Beragam kenyataan hidup juga telah menunjukkan kepada kita mengenai keterkaitan antara faktor keyakinan beragama dengan pemulihan seorang pecandu narkoba. Carel Gustav Jung berpendapat sebagaian pasien pecandu narkoba ternyata memiliki keyakinan beragama yang sangat minim bahkan blank/zonk/kosong sama sekali.

Senin, 04 April 2016

Terapi Rehabilitasi Terpadu Bagi Pecandu Narkoba

Hukum narkoba adalah haram.
Terapi rehabilitasi yang seharusnya diberikan kepada para pecandu narkoba adalah terapi rehabilitasi yang holistik atau yang memadukan unsur biologis-psikologis-sosial-spiritual. Metode terpadu ini kemudian dikenal dengan metode terpadu BPSS.

Terapi rehabilitasi dengan metode terpadu BPSS ini sudah diakui secara internasional, di antaranya telah mendapat pengakuan langsung dari WHO (World Health Organization) pada 1984, APA (American Psychological Association) pada 1992, dan WPA (World Psychiatric Association) pada 1993.

Dalam terapi biologis/medis pasien diberikan jenis obat anti psikotik yang ditujukan bagi gangguan sistem neuro-transmitter pada susunan saraf pusat di otaknya. Pasien juga diberikan obat anti nyeri, yang di dalam dunia kedokteran dikenal dengan istilah analgetika non-opiat.

Obat ini sama sekali tidak mengandung turunan dari narkoba. Karena akan percuma saja kalau kita mengobati hal yang haram dengan menggunakan sesuatu yang haram juga. Obat yang diberikan juga sama sekali tidak mengandung zat yang adiktif.

Selain obat anti depresi, pasien pecandu narkoba ini juga diberikan obat yang sesuai dengan komplikasi medis pada organ tubuhnya jika memang ditemukan hal yang demikian pada diagnosis dokter pada kesempatan yang berikutnya.

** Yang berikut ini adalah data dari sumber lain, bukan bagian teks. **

Lemma plot_modes_out_of_range flow a (l1 l2 : list nat) (j : nat)
    (drawn : list (curve num)) :
  regular2 a → length flow = n_rows a → Forall (λ j, j < n_cols a) l1 →
  n_cols a ≤ j →
  plot_modes flow a (l1 ++ j :: l2) drawn
    = (drawn ++ map (curve_of flow (plotted a)) l1, Some (Builtin IndexError)).
Proof.
  intros Ha Hflow Hl Hj. revert drawn.
  induction Hl as [|k l1 Hk Hl IH]; intros drawn; simpl.
  - rewrite app_nil_r. by rewrite getcolumn_out_of_range.
  - destruct (getcolumn_Ok a k Ha Hk) as (y & Ey & Ly & _).
    rewrite Ey, decide_True, IH, <- app_assoc by lia. simpl.
    unfold curve_of, plotted. by rewrite Ey.
Qed.

Lemma map_label_curve_of flow (values : nat → list num) (l : list nat) :
  map label (map (curve_of flow values) l)
    = map (λ j, decimal (Z.of_nat (j + 1))) l.
Proof. rewrite map_map. done. Qed.

(** [plot_vg] on arrays of one shape, every selected mode being a column. *)
Lemma plot_vg_in_range flow (freqs deltas : ndarray2 num) (selected : list nat)
    (name : string) :
  regular2 freqs → regular2 deltas →
  n_cols deltas = n_cols freqs →
  length flow = n_rows freqs → length flow = n_rows deltas →
  Forall (λ j, j < n_cols freqs) selected →
  plot_vg flow freqs deltas selected name
    = ({| damping_axes :=
            map (curve_of flow (plotted deltas)) (shown_modes (n_cols freqs) selected);
          frequency_axes :=
            map (curve_of flow (plotted freqs)) (shown_modes (n_cols freqs) selected);
          title := Some name;
          legend := Some (map (λ j, decimal (Z.of_nat (j + 1)))
                              (shown_modes (n_cols freqs) selected)) |}, None).
Proof.
  intros Hf Hd Hcols Hlf Hld Hsel. unfold plot_vg.
  assert (Forall (λ j, j < n_cols freqs) (shown_modes (n_cols freqs) selected))
    as Hshown.
  { destruct selected; [|done]. simpl. apply Forall_seq. lia. }
  change (match selected with [] => seq 0 (n_cols freqs) | _ :: _ => selected end)
    with (shown_modes (n_cols freqs) selected).
  rewrite (plot_modes_in_range flow deltas) by (done || by rewrite Hcols).
  rewrite (plot_modes_in_range flow freqs) by done.
  simpl. by rewrite map_label_curve_of.
Qed.

(** [plot_vg] when a selected mode is not a column. *)
Lemma plot_vg_out_of_range flow (freqs deltas : ndarray2 num) (l1 l2 : list nat)
    (j : nat) (name : string) :
  regular2 deltas → length flow = n_rows deltas →
  Forall (λ j, j < n_cols deltas) l1 → n_cols deltas ≤ j →
  plot_vg flow freqs deltas (l1 ++ j :: l2) name
    = ({| damping_axes := map (curve_of flow (plotted deltas)) l1;
          frequency_axes := [];
          title := None;
          legend := None |}, Some (Builtin IndexError)).
Proof.
  intros Hd Hld Hl Hj. unfold plot_vg.
  assert (match l1 ++ j :: l2 with
          | [] => seq 0 (n_cols freqs)
          | _ :: _ => l1 ++ j :: l2
          end = l1 ++ j :: l2) as -> by (by destruct l1).
  by rewrite (plot_modes_out_of_range flow deltas).
Qed.
End Plots.
Lemma SetCommunicationChannels_sound_witness :
  exists a',
    (SetCommunicationChannels Demo.channels Demo.starting
       {[ "c2Name" := "DNS" ]} 0%nat).1.1 = Done (None, a') /\
    beaconContact (base a') = Some Demo.HTTP /\
    exists c, beaconContact (base a') = Some c /\
              heartbeatContact a' = Some c.
Proof.
  eassert (Hrun' : SetCommunicationChannels Demo.channels Demo.starting
                     {[ "c2Name" := "DNS" ]} 0%nat
                   = (Done (None, _), _, _)) by reflexivity.
  destruct (SetCommunicationChannels_sound Demo.channels Demo.starting
              {[ "c2Name" := "DNS" ]} 0%nat)
    as (e & a' & w' & t & Hrun & _ & Hnone & _).
  rewrite Hrun' in Hrun. injection Hrun as <- <- <- <-.
  eexists. split; [rewrite Hrun'; reflexivity|]. split; [reflexivity|].
  destruct (Hnone eq_refl) as (c & Hb & Hh & _).
  exists c. split; [exact Hb|exact Hh].
Defined.
(** * create-square-invoice: the request orchestrator, embedded in Rocq

    A shallow embedding of [supabase/functions/create-square-invoice/index.ts]
    together with the tables and SQL helpers of migration 238 that the
    handler reads and writes.

    - JavaScript strings are [string]; one character of the model is one
      code unit below 256.
    - A JavaScript number is a [jsnum]: a rational, NaN or an infinity.
    - The handler is a computation in a state-and-exception monad [M]: the
      state holds the two tables, the handler's mutable locals and the
      sequence of effects it issued; an exception is a JavaScript [throw].
    - Everything the handler obtains from outside (the identity provider,
      the invoicing platform, the clock, the generated identifiers, the
      runtime's date parser) is a field of the environment [Env]. *)

From Stdlib Require Import String Ascii List ZArith QArith Bool Lia.
From Stdlib Require Import DecimalString.
Import ListNotations.
Local Open Scope string_scope.
Local Open Scope Z_scope.

(* ====================================================================== *)
(** ** JavaScript values and string primitives *)
(* ====================================================================== *)

Module Js.

(** A JavaScript number. *)
Inductive jsnum : Type :=
| JNaN
| JInf (negative : bool)
| JFin (q : Q).

Definition of_Z (z : Z) : jsnum := JFin (inject_Z z).

(** [Number.isInteger]. *)
Definition isInteger (n : jsnum) : bool :=
  match n with
  | JFin q => Z.rem (Qnum q) (Zpos (Qden q)) =? 0
  | _ => false
  end.

Definition Qlt_bool (a b : Q) : bool := negb (Qle_bool b a).

(** [a <= b], [a > b], [a < b] on numbers; every comparison with NaN is
    false. *)
Definition le (a b : jsnum) : bool :=
  match a, b with
  | JNaN, _ | _, JNaN => false
  | JInf true, _ => true
  | _, JInf false => true
  | JInf false, _ => false
  | _, JInf true => false
  | JFin x, JFin y => Qle_bool x y
  end.

Definition lt (a b : jsnum) : bool :=
  match a, b with
  | JNaN, _ | _, JNaN => false
  | JInf true, JInf true => false
  | JInf true, _ => true
  | JInf false, _ => false
  | JFin _, JInf false => true
  | JFin _, JInf true => false
  | JFin x, JFin y => Qlt_bool x y
  end.

Definition gt (a b : jsnum) : bool := lt b a.

(** Truthiness of an optional string: [undefined] and [''] are falsy. *)
Definition truthy (s : option string) : bool :=
  match s with
  | Some s => negb (s =? EmptyString)%string
  | None => false
  end.

(** The characters matched by [\s] among the code units below 256. *)
Definition is_space (c : ascii) : bool :=
  let n := N_of_ascii c in
  ((9 <=? n) && (n <=? 13) || (n =? 32) || (n =? 160))%N.

Definition in_range (lo hi c : ascii) : bool :=
  ((N_of_ascii lo <=? N_of_ascii c) && (N_of_ascii c <=? N_of_ascii hi))%N.

(** [String.prototype.startsWith]. *)
Definition startsWith (s p : string) : bool := String.prefix p s.

(** [String.prototype.includes]. *)
Fixpoint includes (s p : string) : bool :=
  String.prefix p s ||
  match s with
  | EmptyString => false
  | String _ s' => includes s' p
  end.

Fixpoint drop (n : nat) (s : string) : string :=
  match n, s with
  | O, _ => s
  | S n', String _ s' => drop n' s'
  | S _, EmptyString => EmptyString
  end.

(** [s.replace(p, '')]: the first occurrence of [p] is removed. *)
Fixpoint remove_first (s p : string) : string :=
  if String.prefix p s then drop (String.length p) s
  else match s with
       | EmptyString => EmptyString
       | String c s' => String c (remove_first s' p)
       end.

(** [Array.prototype.join]. *)
Definition join (sep : string) (l : list string) : string :=
  String.concat sep l.

(** [s.trim().split(/\s+/)]: the maximal runs of non-space characters;
    a string without any is split into the single part ['']. *)
Fixpoint words_aux (cur : string) (s : string) : list string :=
  match s with
  | EmptyString => if (cur =? EmptyString)%string then [] else [cur]
  | String c s' =>
      if is_space c
      then (if (cur =? EmptyString)%string then words_aux EmptyString s' else cur :: words_aux EmptyString s')
      else words_aux (cur ++ String c EmptyString) s'
  end.

Definition trim_split (s : string) : list string :=
  match words_aux EmptyString s with
  | [] => [EmptyString]
  | l => l
  end.

(** Decimal rendering of an integer, as template literals print it. *)
Definition show_Z (z : Z) : string :=
  NilZero.string_of_int (Z.to_int z).

(** *** Regular expressions

    The two patterns of the source are anchored matches built from
    character classes, concatenation and [+]; they are decided by
    derivatives. *)
Inductive regex : Type :=
| Fail
| Eps
| Class (p : ascii -> bool)
| Seq (r1 r2 : regex)
| Alt (r1 r2 : regex)
| Star (r : regex).

Definition Plus (r : regex) : regex := Seq r (Star r).

Fixpoint nullable (r : regex) : bool :=
  match r with
  | Fail => false
  | Eps => true
  | Class _ => false
  | Seq r1 r2 => nullable r1 && nullable r2
  | Alt r1 r2 => nullable r1 || nullable r2
  | Star _ => true
  end.

Fixpoint deriv (c : ascii) (r : regex) : regex :=
  match r with
  | Fail => Fail
  | Eps => Fail
  | Class p => if p c then Eps else Fail
  | Seq r1 r2 =>
      if nullable r1
      then Alt (Seq (deriv c r1) r2) (deriv c r2)
      else Seq (deriv c r1) r2
  | Alt r1 r2 => Alt (deriv c r1) (deriv c r2)
  | Star r1 => Seq (deriv c r1) (Star r1)
  end.

(** [/^r$/.test(s)]. *)
Fixpoint test (r : regex) (s : string) : bool :=
  match s with
  | EmptyString => nullable r
  | String c s' => test (deriv c r) s'
  end.

End Js.

Import Js.

(* ====================================================================== *)
(** ** Types and constants of the edge function *)
(* ====================================================================== *)

Inductive ErrorCode : Type :=
| AUTH_MISSING
| AUTH_INVALID
| AUTH_EXPIRED
| UNAUTHORIZED
| VALIDATION_MISSING_FIELD
| VALIDATION_INVALID_EMAIL
| VALIDATION_INVALID_AMOUNT
| VALIDATION_INVALID_ORDER
| DUPLICATE_ORDER
| RATE_LIMITED_USER
| RATE_LIMITED_GLOBAL
| REPLAY_REJECTED
| SQUARE_API_ERROR
| SQUARE_CUSTOMER_ERROR
| SQUARE_ORDER_ERROR
| SQUARE_INVOICE_ERROR
| SQUARE_PUBLISH_ERROR
| INTERNAL_ERROR.

(** [CreateInvoiceRequest]; a field that the JSON body lacks is [None].
    The members have the types that the interface declares (four strings
    and a number): the handler assigns the parsed body to this type and
    checks no member's type, so what it does with a member of another
    JSON type lies outside this development. *)
Record CreateInvoiceRequest : Type := mkBody {
  order_number : option string;
  customer_name : option string;
  customer_email : option string;
  amount_cents : option jsnum;
  request_timestamp : option string
}.

Record SquareCustomer : Type := mkSquareCustomer {
  sc_id : string;
  sc_email_address : option string;
  sc_given_name : option string;
  sc_family_name : option string
}.

Record SquareError : Type := mkSquareError {
  se_category : string;
  se_code : string;
  se_detail : string
}.

Definition REPLAY_WINDOW_SECONDS : Z := 120.
Definition MAX_AMOUNT_CENTS : Z := 5000000.
Definition USER_RATE_LIMIT : Z := 10.
Definition GLOBAL_RATE_LIMIT : Z := 50.

(** The body and status of a [Response]. *)
Inductive Payload : Type :=
| NoBody
| ErrorBody (correlation_id : string) (code : ErrorCode) (message : string)
            (retry_after : option Z)
| SuccessBody (correlation_id : string)
              (square_customer_id square_order_id square_invoice_id
               invoice_number : option string).

Record Response : Type := mkResponse {
  status : Z;
  x_correlation_id : option string;
  payload : Payload
}.

Definition jsonResponse (data : Payload) (status : Z)
    (correlationId : option string) : Response :=
  mkResponse status
    (match correlationId with
     | Some c => if (c =? EmptyString)%string then None else Some c
     | None => None
     end)
    data.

Pada terapi psikiatrik/psikologik pasien pecandu narkoba diberikan obat di bidang psikiatrik golongan anti-psikotik dan anti-depresi. Selain itu, mereka juga diberikan konsultasi psikiatrik/psikologik secara individu, kelompok, atau bersama keluarganya.

Pada terapi sosial pasien pecandu narkoba diajak untuk menjaga lingkungan dan pergaulan sosialnya. Terdapat sebuah pepatah, "Jika kita bergaul dengan penjual kembang, maka minimal kita akan mendapatkan harumnya. Sedangkan, kalau kita bersosialisasi dengan penjual ikan, minimal kita akan mendapatkan amisnya".

Terapi terakhir namun yang sangat vital dan penting adalah terapi agama. Terapi agama ini diberikan sesuai dengan agama dan kepercayaan masing-masing pasien untuk memberikan kesadaran bahwa narkoba dan juga minuman keras/miras adalah haram hukumnya baik itu dari segi agama maupun undang-undang negara.